As already mentioned, the high court
answered this question in the affirmative. That conclusion was
assailed in this Court on behalf
of Dube Tradeport on the basis that
such action is excluded by
ss 49
and
50
of the
Close Corporations
Act. It
is therefore necessary to consider this contention.
[20]
Prior
to the promulgation of the
Companies Act, a
common law derivative
action was recognised in respect of companies, and by extension, to
close corporations.
[4]
Statutorily,
ss 266
-
268
of the repealed Companies Act 61 of 1973,
offered rights to members to take legal proceedings, or cause legal
proceedings to be taken
on behalf of the company when, acting through
its directors, the company failed to take such proceedings. In
respect of close corporations,
ss 49 and 50, to which I have already
referred, provide members with similar rights. These statutory
rights, have always been parallel,
and complimentary to, the common
law rights of shareholders of companies and members of close
corporations to pursue derivative actions
on behalf of their
respective corporate entities. They were never meant to oust those
common law rights.
[21]
The
Companies Act, however, abolished the common law right of derivative
action in s 165, and substituted it with a statutory right.
[5]
This, however, has not affected the common law rights in respect of
close corporations which were incorporated prior to the commencement
of the Companies Act but which have not converted to companies
pursuant to that Act.
[6]
The comparison sought to be drawn by the respondent between
ss
49
and
50
of the
Close Corporations Act and
s 165 of the Companies
Act is misplaced. Not only is the abolition of common law derivative
actions expressly stated in s 165(1)
of the Companies Act, s 165(
d
)
provides for a third party right, which is not found in
ss 49
and
50
of the
Close Corporations Act. The
situation remains therefore that
the common law rights of members of close corporations, including an
actual, unregistered owner
of a member’s interest, to bring a
derivative action, are still available.
[22]
In the particulars of claim it was
averred that Odora has not converted to a company, and that s 165 of
the Companies Act therefore
does not apply to it. It follows that
Sagadava is entitled, as he has done, to pursue a derivative action
according to the common
law on behalf of Odora. It is important to
point out that Sagadava has not purported to rely on ss 49 or 50. He
pursues his common
law rights as the actual and factual, albeit
unregistered, member of Odora.
[23]
I now turn to the third issue, which
concerns
s 54
of the
Close Corporations Act, and
whether Dube
Tradeport is protected by it. The section deals with the powers of
members to bind a close corporation. It reads:
‘
1.
Subject to the provisions of this section, any member of a
corporation shall in relation to a person who is not a member and is
dealing with the corporation, be an agent of the corporation.
2.
Any act of a member shall bind a corporation whether or not such act
is performed for the carrying on of the business of the corporation
unless the members so acting has in fact no power to act for the
corporation in the particular matter and the person with whom the
member deals
,
has
or ought reasonably to have knowledge of the fact that the member has
no such power.’
[24]
Evidently, the purpose of this
section is to protect third parties who had bona fide transacted with
a member of a close corporation,
against the negative effects of the
ultra vires doctrine and the doctrine of constructive notice. It was
submitted on behalf of Dube
Tradeport that it was protected under
this section as it transacted with a member of Odora, Sivaraj, who,
on the basis of
s 54
, was an agent of Odora and had the authority to
bind it. Also, because he was the sole registered member.
[25]
At face value, this submission is
attractive. However, the caveat in sub-rule (2) is equally important.
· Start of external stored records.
(* ===== verification/UsbSrvClientExamples.v ===== *)
(** * The client library: a concrete system and the theorems at work

    Alice's process, linked with the library, and the service of
    [UsbServiceExamples] behind a proxy that loses nothing while the service
    lives. *)
From S2P Require Import Prelude UsbErrors Platform UsbAccessory UsbDevice UsbDeviceTree UsbDescriptorParser UsbDescriptorTheorems UsbRightDatabase UsbRightDbHelper RightRecords UsbRightManager UsbRightManagerProofs RightTheorems UsbPortManager UsbDeviceManager SerialManager SerialTheorems UsbInterfaceType UsbHostManager UsbHostPolicy UsbHostTheorems UsbHostExamples UsbHostTransfer UsbService UsbServiceClaims UsbServiceHost UsbServiceDevice UsbServiceSerial UsbServiceLife UsbServiceSteps UsbServiceManagers UsbServiceTheorems UsbServiceExamples UsbSrvClient UsbSrvServer UsbSrvClientProofs UsbSrvClientSteps UsbSrvClientTheorems.

#[local] Existing Instance no_json.
#[local] Existing Instance demo_err_base.
#[local] Existing Instance demo_records.
#[local] Existing Instance demo_records_laws.
#[local] Existing Instance demo_right_service.
#[local] Existing Instance demo_right_laws.

(** ** The system *)

Definition the_service : RemoteObject := 100.
Record System := { running : bool; the_state : DemoService }.
Definition fresh_attr : UsbSerialAttr := {| baudRate_ := 0; stopBits_ := 0; parity_ := 0; dataBits_ := 0 |}.
(** A call of a process that is lost when the service is not there. *)
Definition system_of (c : Caller) : IUsbServer System := λ A p e s,
  if running s && (p =? the_service) then
    let '(a, s') := answer true 0 fresh_attr c e (the_state s) in
    match a with
    | Done a => (if code_in e a =? UEC_OK then a else left_alone e (code_in e a), {| running := true; the_state := s' |})
    | _ => (left_alone e 1, {| running := false; the_state := s' |})
    end
  else (left_alone e 1, s).
Lemma code_in_left_alone {A} (e : ServerCall A) r : code_in e (left_alone e r) = r.
Proof. by destruct e. Qed.
Lemma system_laws c : @ServerLaws _ _ _ _ _ _ _ _ _ _ demo_bus demo_transfers _ no_json _ _ _ _ _ _ _ _ true 0 fresh_attr System (system_of c) the_state c.
Proof.
  split; unfold serve, system_of; intros A p e s a s' Hs Hc.
  all: destruct (running s && (p =? the_service)); [|injection Hs as <- <-; rewrite code_in_left_alone in *; try done; auto].
  all: destruct (answer true 0 fresh_attr c e (the_state s)) as [[a0| |] st] eqn:Ha; injection Hs as <- <-; cbn.
  all: try (rewrite code_in_left_alone in *; auto; done).
  all: destruct (Z.eqb_spec (code_in e a0) UEC_OK) as [E|E]; rewrite ?code_in_left_alone in *; try done; auto.
Qed.

(** What the ability manager answers. *)
#[export] Instance demo_client_platform : ClientPlatform (option RemoteObject) := {
  GetSystemAbilityManager := constant true; UsbSrvClient.LoadSystemAbility := gets (λ s, s);
  UsbSrvClient.CheckSystemAbility := gets (λ s, s);
  AsObject p := Some p; serial_monitor := 61; accessory_monitor := 62; claim_remote := 50;
  new_transfer_callback cb := constant (200 + cb); ERR_INVALID_VALUE := -1;
}.
#[local] Instance alice_server : IUsbServer System := system_of alice.
#[local] Instance alice_laws : ServerLaws true 0 fresh_attr the_state alice := system_laws alice.
Abbreviation DemoClient := (UsbSrvClient System (option RemoteObject)).
Definition unstarted (s : option RemoteObject) (m : DemoService) : DemoClient := {|
  proxy_ := None; deathRecipient_ := 0; claimCallback_ := None; serialRemote_ := None; accessoryRemote_ := None;
  watched_ := []; heard_ := []; server_ := {| running := true; the_state := m |}; platform_ := s |}.
Definition quiet : state DemoClient () := mret ().
(** Alice's process, with the device at 1-2 and the rights of both. *)
Definition alice_client : DemoClient := (construct (unstarted (Some the_service) shared_bus)).2.
Definition the_pipe : USBDevicePipe := {| pipe_busNum_ := 1; pipe_devAddr_ := 2 |}.
Definition interface_number (n : Z) : UsbInterface.t := {|
  UsbInterface.id_ := n; UsbInterface.protocol_ := 0; UsbInterface.klass_ := 3; UsbInterface.subClass_ := 0;
  UsbInterface.alternateSetting_ := 0; UsbInterface.name_ := ""; UsbInterface.endpoints_ := [endpoint];
  UsbInterface.iInterface_ := 0; UsbInterface.authorized_ := true |}.
Abbreviation claim_it n := (operate quiet 0 the_pipe (P_ClaimInterfaceExclusive (interface_number n) true (Some 33)) alice_client).

(** *** What the code does with odd inputs *)

(** An interface number of nine bits is another interface to the service. *)
Example a_large_interface_number_is_cut :
  ((claim_it 256).1, elements (dom (claimStateMap_ (the_state (server_ (claim_it 256).2))))) = (Done UEC_OK, ["1-2-0"]).
Proof. vm_compute. reflexivity. Qed.
(** Setting functions without a connection: the code says success. *)
Example functions_set_without_connection :
  (SetCurrentFunctions quiet 4 (unstarted None shared_bus)).1 = UEC_OK.
Proof. vm_compute. reflexivity. Qed.
(** The service refuses to take the claim back (the other process holds it); the
    listener of Alice's claim is gone all the same.  A claim that is repeated and
    refused loses its listener too, though the service still has the owner. *)
Definition close_of_library (f : state DemoClient Z) : DemoClient := (f (claim_it 0).2).2.
Example CloseEx_keeps_the_listener :
  (listener_at 1 2 0 (close_of_library (CloseEx quiet the_pipe)),
   listener_at 1 2 0 (close_of_library (b ← Close the_pipe; mret (Z.b2z b)))) = (Some 33, None).
Proof. vm_compute. reflexivity. Qed.
(** The service is gone between the test and the call: a null pointer. *)
Example listener_registered_while_the_service_dies :
  (RegisterConnectionListener (modify (set_proxy None)) (Some 70) alice_client).1 = Fault.
Proof. vm_compute. reflexivity. Qed.

(** *** The theorems at work *)

Lemma client_refines_service_witness :
  ∃ s, reached quiet alice_client s ∧
    perform true alice 1 2 (R_ClaimInterfaceExclusive 0 1 (Some 50)) (the_state s) = (Done UEC_OK, the_state (server_ (claim_it 0).2)).
Proof.
  pose proof (client_refines_service true demo_rights (2 ^ 64 - 1) (λ _, mret ()) 0 fresh_attr the_state alice quiet 0
    the_pipe (P_ClaimInterfaceExclusive (interface_number 0) true (Some 33)) alice_client) as Hp.
  assert ((claim_it 0).1 = Done UEC_OK) as Hc by (vm_compute; reflexivity).
  assert (request 0 0 alice_client (P_ClaimInterfaceExclusive (interface_number 0) true (Some 33)) = R_ClaimInterfaceExclusive 0 1 (Some 50)) as Er by reflexivity.
  assert (target the_pipe (P_ClaimInterfaceExclusive (interface_number 0) true (Some 33)) = (1, 2)) as Et by reflexivity.
  rewrite Et, Er in Hp. clear Et Er.
  destruct (operate quiet 0 the_pipe (P_ClaimInterfaceExclusive (interface_number 0) true (Some 33)) alice_client) as [res m'].
  cbn [fst snd] in *. subst res.
  destruct Hp as (s & Hs & [[_ Hr]|[Hn _]]); [exact (ex_intro _ s (conj Hs Hr))|by destruct Hn].
Defined.

Lemma client_success_needs_right_witness :
  ∃ s, reached quiet alice_client s ∧
    (rights_settled (the_state s) → device_right demo_rights alice (device_key 1 2) (the_state s)).
Proof.
  assert (operate quiet 0 the_pipe P_CloseEx alice_client = (Done UEC_OK, (operate quiet 0 the_pipe P_CloseEx alice_client).2)) as Ho by (vm_compute; reflexivity).
  exact (client_success_needs_right true demo_rights (2 ^ 64 - 1) (λ _, mret ()) 0 fresh_attr the_state alice quiet 0
    the_pipe P_CloseEx alice_client _ Ho).
Defined.

(** One step. *)
Lemma one_step l (m m' : DemoClient) : client_step quiet 0 m l m' → rtc (λ m m', ∃ l, client_step quiet 0 m l m') m m'.
Proof. intros Hs. apply rtc_once. by exists l. Qed.
Lemma the_service_in_use_is_watched_witness :
  watched_ alice_client = [(the_service, deathRecipient_ alice_client)] ∧
  (OnRemoteDied quiet (Some (Some the_service)) alice_client).2 =
    ((quiet;; ConnectUsbService false) (set_proxy None (set_watched [] alice_client))).2.
Proof.
  assert (Runs (keeps_connection (S := System)) quiet) as Ho by (intros m Hm; exact Hm).
  assert (watched_ alice_client = [(the_service, deathRecipient_ alice_client)]) as Hw by (vm_compute; reflexivity).
  split; [exact Hw|]. refine (proj1 (proj2 (the_service_in_use_is_watched quiet 0 (unstarted (Some the_service) shared_bus) alice_client Ho eq_refl eq_refl _)) _ Hw).
  apply (one_step K_construct), k_construct.
Defined.

Lemma the_pipe_ok : pipe_ok the_pipe.
Proof. by split. Qed.
Lemma nobody_concerned : ¬ concerns 1 2 0 K_other.
Proof. intros []. Qed.
(** Between the claim and the conflict Alice reads. *)
Abbreviation alice_claims := (ClaimInterfaceExclusive quiet the_pipe (interface_number 0) true (Some 33) alice_client).
Abbreviation after_a_read := (BulkTransfer the_pipe endpoint [0; 0] 10 alice_claims.2).2.
Lemma conflict_reaches_listener_witness :
  alice_claims.1 = Done UEC_OK ∧
  onConflict 1 2 (interface_arg (interface_number 0)) after_a_read =
    (0, set_heard ((33, (1, 2, interface_arg (interface_number 0))) :: heard_ after_a_read) after_a_read).
Proof.
  assert (alice_claims.1 = Done UEC_OK) as Hc by (vm_compute; reflexivity). split; [exact Hc|].
  assert (Runs (keeps_listener (S := System) 1 2 0 33) quiet) as Ho by (intros m Hm; exact Hm).
  assert (alice_claims = (Done UEC_OK, alice_claims.2)) as Hd by (vm_compute; reflexivity).
  refine (conflict_reaches_listener quiet 0 the_pipe (interface_number 0) true 33 alice_client alice_claims.2 after_a_read the_pipe_ok Ho Hd _).
  apply rtc_once. exists K_other. split; [exact nobody_concerned|]. apply k_pipe, p_bulk, the_pipe_ok.
Defined.

Lemma disconnected_requests_fail_witness :
  unavailable (unstarted None shared_bus) ∧
  let '(res, m') := operate quiet 0 the_pipe P_ResetDevice (unstarted None shared_bus) in
  (res = Done (uec UEC_INTERFACE_NO_INIT) ∨ P_ResetDevice = P_Close ∧ res = Done (truth false)) ∧
  only_platform (unstarted None shared_bus) m'.
Proof.
  assert (unavailable (unstarted None shared_bus)) as Hu by (right; exact (conj eq_refl eq_refl)).
  split; [exact Hu|]. exact (disconnected_requests_fail quiet 0 the_pipe P_ResetDevice (unstarted None shared_bus) eq_refl Hu).
Defined.

(** The same process with its calls noted. *)
Definition noted : UsbSrvClient (logged System) (option RemoteObject) := {|
  proxy_ := Some the_service; deathRecipient_ := 0; claimCallback_ := None; serialRemote_ := None; accessoryRemote_ := None;
  watched_ := []; heard_ := []; server_ := ([], {| running := true; the_state := shared_bus |}); platform_ := None |}.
Where the third party knows,
or ought reasonably to know, that the
member he or she is dealing with has no power to act for the close
corporation, such third
party does not enjoy the protection afforded
by the section
.
In
the present case, in their particulars of claim, the appellants
alluded to the dispute between Sagadava and Sivaraj in respect
of the
membership of Odora and the ownership of the properties. They pointed
out that Sagadava had, pursuant to that dispute, instituted
an action
for, among others, an order directing Sivaraj to transfer and deliver
to him, Odora’s member’s interest, which action
was pending. The
appellants went on to make extensive allegations of fraud,
unlawfulness and misrepresentations against Sivaraj in
relation to
Odora and in particular, the sale of the properties to Dube
Tradeport.
[26]
Importantly, in respect of Dube
Tradeport, the appellants alleged that Dube Tradeport (a) was aware
of the dispute between Sagadava
and Sivaraj, and the pending action
in respect thereof; (b) accordingly knew or ought to have known of
Sagadava’s claimed rights;
and (c) was therefore not a bona fide
possessor who was unaware of Sagadava’s prior claims. In essence,
the appellants alleged
that Sivaraj had no actual power to sell the
properties on behalf of Odora because he was a 50% member of Odora or
alternatively
a mere nominee of Sagadava, and that Dube Tradeport
knew it, or in the circumstances, ought to have known it. In this
regard, it
is important to have regard to the impugned purchase
agreement between Odora and Dube Tradeport, which is attached to the
particulars
of claim and therefore part of the exception proceedings.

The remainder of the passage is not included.